I've been putting in hours and hours of practice these past few weeks getting ready for it, easily averaging 3-4 hours a day. The songs were sounding good and I was ready.Then, the record button was pressed and everything fell apart. My fills went to pieces, my double bass turned into flams, at one point, I even whacked myself in the eyeball and forced my contact lens behind my eye! Why do things go to pot as soon as you're being recorded?

In our rehearsals, I must just not notice the little things that would be unacceptable on an album. Perhaps because I can't hear my double bass work very well at rehearsals, I'd not noticed the sloppiness creeping in.
Does anyone sympathise? I'm not new to recording, but perhaps today was just an unusually bad day. I'm going to spend this week trying to iron out the wrinkles and try again next week. Now, there's all this pressure because the rest of the band can't record until I've finished the drum tracks, and none of us are willing to settle for sloppy drums.

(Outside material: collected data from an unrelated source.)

Lemma next_loop_clean reader d : clean reader ->
  match next_loop d reader with
  | Panic => try_read (ext d (bytes_of reader)) = Panic
  | Done None => False
  | Done (Some (it, None)) => try_read (ext d (bytes_of reader)) = returns (DecoderIterator.decoder it, Ok None)
  | Done (Some (it, Some item)) =>
      try_read (ext d (bytes_of reader))
      = returns (ext (DecoderIterator.decoder it) (bytes_of (DecoderIterator.reader it)),
                 match item with Ok msg => Ok (Some msg) | Err err => Err err end)
      /\ clean (DecoderIterator.reader it) /\ DecoderIterator.first_msg it = None
  end.
Proof.
  intros Hclean. revert d. induction Hclean as [|event reader Hevent Hclean IH]; intros d; cbn [DecoderIterator.next_loop].
  - change (bytes_of []) with (@nil Z). rewrite ext_nil. pose proof (try_read_measure d) as Hm.
    destruct (try_read d) as [[[d' [[msg|]|err]]|]|] eqn:Hd; cbn [mbind fueled_bind]; try done.
    + cbn. rewrite ext_nil. by repeat constructor.
    + unfold DecoderIterator.at_eof. by rewrite (try_read_again _ _ Hd).
    + cbn. rewrite ext_nil. by repeat constructor.
  - set (m := bytes_of (event :: reader)). pose proof (try_read_ext d m) as Hext.
    destruct (try_read d) as [[[d' [[msg|]|err]]|]|]; cbn [mbind fueled_bind]; try done.
    + split; [done|]. split; [by constructor|done].
    + rewrite Hext. destruct event as [[|z buf]| |e]; try done; [|by apply IH].
      subst m. change (bytes_of (Data (z :: buf) :: reader)) with ((z :: buf) ++ bytes_of reader). rewrite <- ext_app. apply IH.
    + split; [done|]. split; [by constructor|done].
Qed.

So yes, bad day for me today. Still, 4 hours a day practice can only do me good, right? It just seems like it does me good, right up until the record button is pressed, then I regress 10 years!


Platinum Member
4 hours of practice is good only if it is good practice. Do you have a way to simply record your practice sessions? Then you could analyze what you are doing and focus on areas that need work.

The other factor is undoubtedly nerves, but the best remedy is preparation.


Silver Member
It is all good practice, metronome and all. I can record my practices, but I already know, from today, where the weaknesses are. How else can you prepare for a recording session besides practising the songs?


Silver Member
Sounds like something I'd do... applying too much mental pressure to myself to not screw up basically ensures that I will. Just relax and have fun. And record your practices and warmups the same way so that you aren't mentally switching gears when you hit record on the real takes. The idea isn't that you're recording your practices, it's that you're practicing recording.


Under recording circumstances the drums are under much more scrutiny than they would normally be in a live situation, because they are the only thing you can hear.

I posted something about "the post recording cringe" a few months back and many people on this forum could relate and told me not to worry about it. Just practice the tunes so you know what you're doing going in, and then nail the parts down.


Platinum Member
i know exactly what you're going through, and i'll bet it's something every musician goes through when they go to the studio for the first time. the thing is, you've got all this fancy equipment recording every tiny detail of your playing in ultra high definition. if you make the slightest mistake, it's going to be extremely audible on playback.

what i've done in the past is to dumb down my fills a little bit to something that's easier to play accurately. you can also ask the engineer to let you "punch in" (ie. re-record) small sections of your recording rather than doing the whole thing over again. another thing you can do is cheat a little by using the audio editing capabilities of the software to move around notes in time to clean up timing errors. or you can copy and paste things like drum hits and cymbal hits from good parts of the song to fix bad parts. of course, it's always better to lay down a perfect track on the first take, but if you don't pull that off there are other things you can do.


Silver Member
It is all good practice, metronome and all. I can record my practices, but I already know, from today, where the weaknesses are.
You may know where they are, but you won't know how much you've improved between practices. Additionally, recording yourself all the time will get you used to being recorded, which should help with the nerves. It will also get you used to how your playing actually sounds, as compared to how it sounds to you while you play and you'll know better what to expect when the time comes to listen to the takes. It's similar to recording your own voice - the first time you listen back to it, it will sound very weird, and not in a good way.


Platinum Member
Almost everytime we practice, we record our work so that we can listen to it and find the mistakes and correct them. We are supposed to start recording a demo soon, so I suspect I'm probably going to have the same issues when we start into it for real.